Last but not at all least "You shall not covet what is your neighbor's" (Ex. 20:17; Deut. 5:21).
Now in the days in which this commandment was written, women and servants were the property of the male head of household. That’s why it says you cannot covet your neighbor’s wife or servant.
My whole heart should belong to God alone, not to money or the things of this world. "Coveting" means desiring something wrongfully. I should not resent the good fortune or success of my neighbor or allow envy to corrupt my heart. We slip into coveting without shame, but it is a poisonous attitude.
Heb. 13:5 says "Keep your lives free from the love of money, and be content with what you have; for he has said, 'I will never leave you or forsake you.'"
Gal. 5:26 "Let us not become conceited, competing against one another, envying one another."
The first four teach me how to relate rightly to God and the last six commandments teach me how to live rightly with my neighbor.
Can we obey these commandments perfectly?
No. We are forgiven sinners. We should not adjust the law to our failures, nor reduce our failures before God. Yet there is more grace in God than sin in us. While we should not cease to pray to God for mercy, we can be confident that God is forgiving and that we will be set free from all my sins. By grace we can confess sins, repent of them, and grow in love and knowledge day by day.
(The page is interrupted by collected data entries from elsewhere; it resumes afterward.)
(** With one unit of fuel per byte the loop ends: with all of [rest] written, or
    with the error of a system call. *)
Lemma write_all_at attrs fuel w rest :
  (String.length rest ≤ fuel)%nat →
  hoare (at_file base key (λ f, f = mkFile REGULAR 0 0 1 384 attrs w)) (write_all fuel key rest)
    (λ _, at_file base key (λ f, f = mkFile REGULAR 0 0 1 384 attrs (w +:+ rest))) (failed (at_file base key (partial attrs))).
Proof.
  set (written := λ w, at_file base key (λ f, f = mkFile REGULAR 0 0 1 384 attrs w)). fold (written w). fold (written (w +:+ rest)).
  revert w rest. induction fuel as [|fuel IH]; intros w rest Hn; cbn [write_all].
  - destruct rest; [|simpl in Hn; lia]. rewrite bool_decide_eq_true_2 by done. apply hoare_ret. by rewrite append_nothing.
  - case_bool_decide as Er; [subst; apply hoare_ret; by rewrite append_nothing|].
    apply (hoare_bind _ _ _ (λ n, written (w +:+ take_chars n rest))).
    + unfold os_write. eapply hoare_bind; [eapply hoare_conseq; [apply syscall_at|done|done|]|].
      { intros e s [-> (f & E & ->)]. split; [done|]. eexists. split; [done|]. by eexists. }
      intros ?; cbn beta. apply (hoare_bind _ _ _ (λ _, written w)); [by apply hoare_gets|]. intros cs.
      set (n := match cs with c :: _ => _ | [] => _ end). apply (hoare_bind _ _ _ (λ _, written (w +:+ take_chars n rest)));
        [|by intros ?; apply hoare_ret]. apply hoare_modify. intros s (f & E & ->).
      eexists. simpl. rewrite E. split; [|done]. apply map_eq. intros j.
      destruct (decide (j = key)) as [->|]; [by rewrite lookup_alter_eq, !lookup_insert_eq|].
      by rewrite lookup_alter_ne, !lookup_insert_ne.
    + intros n. eapply hoare_bind.
      { eapply hoare_raise_if with (Q := λ _ s, n ≠ 0%nat ∧ written (w +:+ take_chars n rest) s).
        - intros s _ (f & E & ->). split; [done|]. eexists. split; [done|]. by eexists.
        - intros s En Hs. apply Nat.eqb_neq in En. done. }
      intros ? s [Hn0 Hs]. destruct rest as [|c rest']; [done|].
      specialize (IH (w +:+ take_chars n (String c rest')) (drop_chars n (String c rest'))
        ltac:(rewrite length_drop; simpl in *; lia) s Hs).
      by rewrite string_app_assoc, take_drop_chars in IH.
Qed.
(** [_rollback]: every receipt is tried, the last one first. *)
Fixpoint roll_back (receipts : list SecretReceipt) : OB bool :=
  match receipts with
  | [] => mret true
  | r :: rest =>
      undone ← attempt (secret_rollback umask allowed_uid uid r);
      later ← roll_back rest;
      mret (match undone with Ok _ => later | Err _ => false end)
  end.

(** The deterministic references of an ESXi registration: key and operation. *)
Definition references : Type := string * string.

Definition consume_registration (rq : RegistrationCommand) (registration : option references) : OB PendingCredentials :=
  raise_if (bool_decide (is_Some registration) && negb (bool_decide (rq_source_type rq = "esxi"))) (OnboardingError "REGISTRATION_FAILED");;
  raise_if (negb (is_True (rq_confirm rq))) (OnboardingError "REGISTRATION_FAILED");;
  lift (public_view urlsplit rq);;
  credentials ← consume (rq_token rq);
  bound ← lift (bound_to credentials rq);
  raise_if (negb bound) token_invalid;;
  existing ← find (rq_source_instance rq);
  raise_if (bool_decide (is_Some existing)) (OnboardingError "SOURCE_ALREADY_EXISTS");;
  mret credentials.

(** The secrets of a request: the token identifier of Proxmox first. The
    receipts so far are returned with the outcome. *)
Definition create_secrets (rq : RegistrationCommand) (c : PendingCredentials) (registration : option references) :
    OB (list SecretReceipt * result exn unit) :=
  first ← (if bool_decide (rq_source_type rq = "proxmox")
           then key ← fresh_key (rq_source_instance rq) "token-id";
                attempt (r ← secret_create umask allowed_uid uid key (pc_token_id c) None; mret [r])
           else mret (Ok []));
  match first with
  | Err e => mret ([], Err e)
  | Ok receipts =>
      key ← match registration with Some refs => mret refs.1 | None => fresh_key (rq_source_instance rq) "secret" end;
      second ← attempt (secret_create umask allowed_uid uid key (pc_secret c) (snd <$> registration));
      mret match second with Ok r => ((receipts ++ [r])%list, Ok tt) | Err e => (receipts, Err e) end
  end.
(** A job the registry answers for. *)
Definition registered_job (r : RegistrationRequest) (actor : string) (w : station) : Prop :=
  is_Some (sources (on_db w) !! rr_source_instance r) ∧
  ∃ j, registration_jobs (on_db w) !! rr_source_instance r = Some j ∧ job_state j = JOB_COMPLETED ∧ job_actor j = actor ∧
    (∀ id, rr_registration_id r = Some id → uuid_str (job_operation j) = uuid_str id) ∧
    credentials_staged uuid5_hex (rr_source_instance r, j) w.

Lemma get_job_bound source o a w j w' :
  get_job source o a w = (Ok (Some j), w') →
  registration_jobs (on_db w') !! source = Some j ∧ (∀ x, o = Some x → uuid_str (job_operation j) = x) ∧ (∀ x, a = Some x → job_actor j = x).
Proof using Type.
  unfold get_job. intros H. apply bind_Ok in H as ([] & w1 & _ & H). apply bind_Ok in H as (row & w2 & [-> ->]%gets_Ok & H).
  apply bind_Ok in H as ([] & w3 & [Hc ->]%raise_if_Ok & [Hrow ->]%ret_Ok). rewrite <- Hrow in Hc. apply orb_false_iff in Hc as [H1 H2].
  split_and!; [done|intros x ->; by inv_bool|intros x ->; by inv_bool].
Qed.

(** The last step of the route: the pass over the stored job. *)
Lemma run_registered r actor j w res w' :
  jobs_named w → registration_jobs (on_db w) !! rr_source_instance r = Some j →
  (∀ x, text_option (rr_registration_id r) = Some x → uuid_str (job_operation j) = x) → job_actor j = actor →
  run dsn schema_version urlsplit parse completion' attest' (rr_source_instance r, j) w = (res, w') →
  onward w w' ∧ ((∃ x, res = Ok x) → registered_job r actor w').
Proof using ParsesSource0 Hout.
  intros Hn Hj Ho Ha H. pose proof (Hn _ _ Hj) as Hnamed. split.
  { apply (run_progress dsn schema_version urlsplit parse (credentials_staged uuid5_hex)) in H; [|apply _|apply _|done|done]. by eapply progress_onward. }
  intros [x ->]. apply (run_Ok dsn schema_version urlsplit parse (credentials_staged uuid5_hex)) in H as (Hs & Hc & w1 & S1 & F & Es & now & J); [|apply _|apply _|done|done].
  split; [done|]. exists (with_job_state JOB_COMPLETED None now j). simpl in *. destruct S1 as (_ & J1 & _).
  split_and!; [by rewrite J, J1, lookup_alter_eq, Hj|done|done|intros id E; apply Ho; by rewrite E|exact Hc].
Qed.

Lemma onward_bind {A B} (m : OB A) (k : A → OB B) (Φ : station → Prop) w res w' :
  (m ≫= k) w = (res, w') → moves onward m w →
  (∀ a w1, m w = (Ok a, w1) → onward w w1 → k a w1 = (res, w') → onward w1 w' ∧ ((∃ x, res = Ok x) → Φ w')) →
  onward w w' ∧ ((∃ x, res = Ok x) → Φ w').
Proof using Type.
  intros H Hm Hk. apply bind_cases in H as [(e & H & ->)|(a & w1 & H1 & H)].
  - split; [by apply (moves_end onward _ _ _ _ Hm H)|by intros [? [=]]].
  - pose proof (moves_end onward _ _ _ _ Hm H1) as O1. destruct (Hk a w1 H1 O1 H) as [O2 HΦ]. split; [by transitivity w1|done].
Qed.

Lemma registered_locks r actor f w : registered_job r actor w → registered_job r actor (map_locks f w).
Proof using Type. done. Qed.

(** C12: an accepted registration is complete, and a refused one loses nothing. From
    the request to the reply, through the host reservation, the staging of the
    credentials, the attestation by the broker, the catalog and the registry row,
    and whatever is lost or fails on the way, [POST /sources] removes no source, no
    credential file and no registration job, and no job changes its operation, its
    actor or its approved payload. When it answers that the source is registered,
    the registry has its row, the job of this actor and this operation is
    [COMPLETED], and the files its recorded references name for the provider it was
    approved for (the secret, for Proxmox the token too) exist, complete and owned by
    that operation. *)
Theorem accepted_registration_is_complete r actor w res w' :
  jobs_named w → route r actor receipt_check receipt_consume w = (res, w') →
  onward w w' ∧ ((∃ u, res = Ok u) → registered_job r actor w').
Proof using ParsesSource0 Hout Outside0 Outside1.
  intros Hn H. unfold register_source, job_guard in H.
  eapply onward_bind; [exact H|apply rests_moves_onward, connected_rests|]. clear H. intros [] w1 _ O1 H.
  eapply onward_bind; [exact H|moves|]. clear H. intros held w2 _ O2 H.
  eapply onward_bind; [exact H|moves|]. clear H. intros [] w3 _ O3 H.
  eapply onward_bind; [exact H|apply (moves_modify onward), steady_onward, locks_steady|]. clear H. intros [] w4 _ O4 H.
  assert (jobs_named w4) as Hn4 by (by apply O4, O3, O2, O1). clear O1 O2 O3 O4 Hn w w1 w2 w3.
  apply finally_cases in H as (w5 & H & ->).
  assert (onward w4 w5 ∧ ((∃ u, res = Ok u) → registered_job r actor w5)) as [O Hr].
  2:{ split; [etransitivity; [exact O|apply steady_onward, locks_steady]|]. intros Hu. by apply registered_locks, Hr. }
  eapply onward_bind; [exact H|moves|]. clear H. intros saved w6 _ O6 H.
  eapply onward_bind; [exact H|destruct saved; moves|]. clear H. intros [] w7 _ O7 H.
  eapply onward_bind; [exact H|apply (moves_if onward); intros _; [apply approve_onward|moves]|]. clear H. intros [] w8 _ O8 H.
  eapply onward_bind; [exact H|moves|]. clear H. intros current w9 H9 O9 H.
  eapply onward_bind; [exact H|moves|]. clear H. intros j w10 [-> ->]%require_Ok O10 H.
  apply get_job_bound in H9 as (Hj & Ho & Ha).
  assert (jobs_named w9) as Hn9 by (by apply O9, O8, O7, O6).
  apply bind_cases in H as [(e & H & ->)|(x & w11 & H1 & H)].
  - apply (run_registered r actor) in H as [O _]; [|done|done|done|by apply Ha]. split; [done|by intros [? [=]]].
  - apply (run_registered r actor) in H1 as [O Hreg]; [|done|done|done|by apply Ha].
    assert (w5 = w11) as -> by (destruct x; by injection H).
    split; [done|]. intros _. apply Hreg. eauto.
Qed.
End Sound.
(** * Sentence segmentation, stop words and word-vector queries

    A shallow embedding of the code cells of the notebooks
    (sentence segmentation, stop words, semantics and word vectors) and
    the properties the specification states about them.  Code that the
    notebooks author themselves ([set_custom_boundaries],
    [split_on_newlines], the analogy loop, the stop-word updates) is
    transcribed statement by statement.  What the notebooks only call
    (the library's flag setter, its sentence iterator, its vocabulary
    lookup, scipy's cosine distance) is modelled from the specification
    or from what the notebooks record about it, or is a parameter of the
    model; each such definition says so. *)

From Stdlib Require Import QArith Ascii.
From stdpp Require Import base list strings gmap sorting.

(** * Outcomes of operations that may raise *)

(** The exceptions a modelled operation can end with.  [IndexError],
    [KeyError] and [ValueError] are Python's; [ValueError_E043] is the
    library's refusal to write a sentence-start flag of a parsed
    document (recorded in the segmentation notebook).
    [OutOfVocabulary] and [DegenerateVectorError] are error kinds named
    by the specification; no code cell raises them. *)
Inductive error : Type :=
| IndexError
| KeyError
| ValueError
| ValueError_E043
| OutOfVocabulary
| DegenerateVectorError.

Inductive result (A : Type) : Type :=
| Ok (a : A)
| Err (e : error).
Arguments Ok {A} a.
Arguments Err {A} e.

Global Instance result_ret : MRet result := λ A a, Ok a.
Global Instance result_bind : MBind result :=
  λ A B f m, match m with Ok a => f a | Err e => Err e end.

(** The specification's name for the refused write. *)
Definition FrozenStateError : error := ValueError_E043.

Module Segmenter.

(** ** Data model *)

(** A token: its text and its sentence-start flag.  The token's index
    [token.i] is its position in the document and is not stored. *)
Record Token : Type := mkToken {
  text : string;
  is_sent_start : bool
}.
There’s a reason the commandments begin with our relationship with God -- our relationship with God affects our relationships with others. If we do not wholeheartedly trust God, it is difficult to endure personal relationship problems because we see no way through. We do not have the spiritual strength to endure it. If we begin to idolize other people or are guided by our own personal passions more than our love for God, we will have trouble keeping commandments 5-10. If we are not in close relationship with God, praying and taking Sabbath time to build our spiritual muscles, then we will have trouble truly loving our neighbor, whether that’s spouse, child, parent, colleague, friend, or stranger.
But if we can delight in God’s great love and in the gifts God has given us, particularly the people God places in our paths, if we can continually build a spirit of trust in God that allows space for shalom (peace, well-being), then we will be the peacemakers that the world so desperately needs.
Note: Much of the language and many of the scripture references in this sermon are borrowed from The Study Catechism, PCUSA 1998.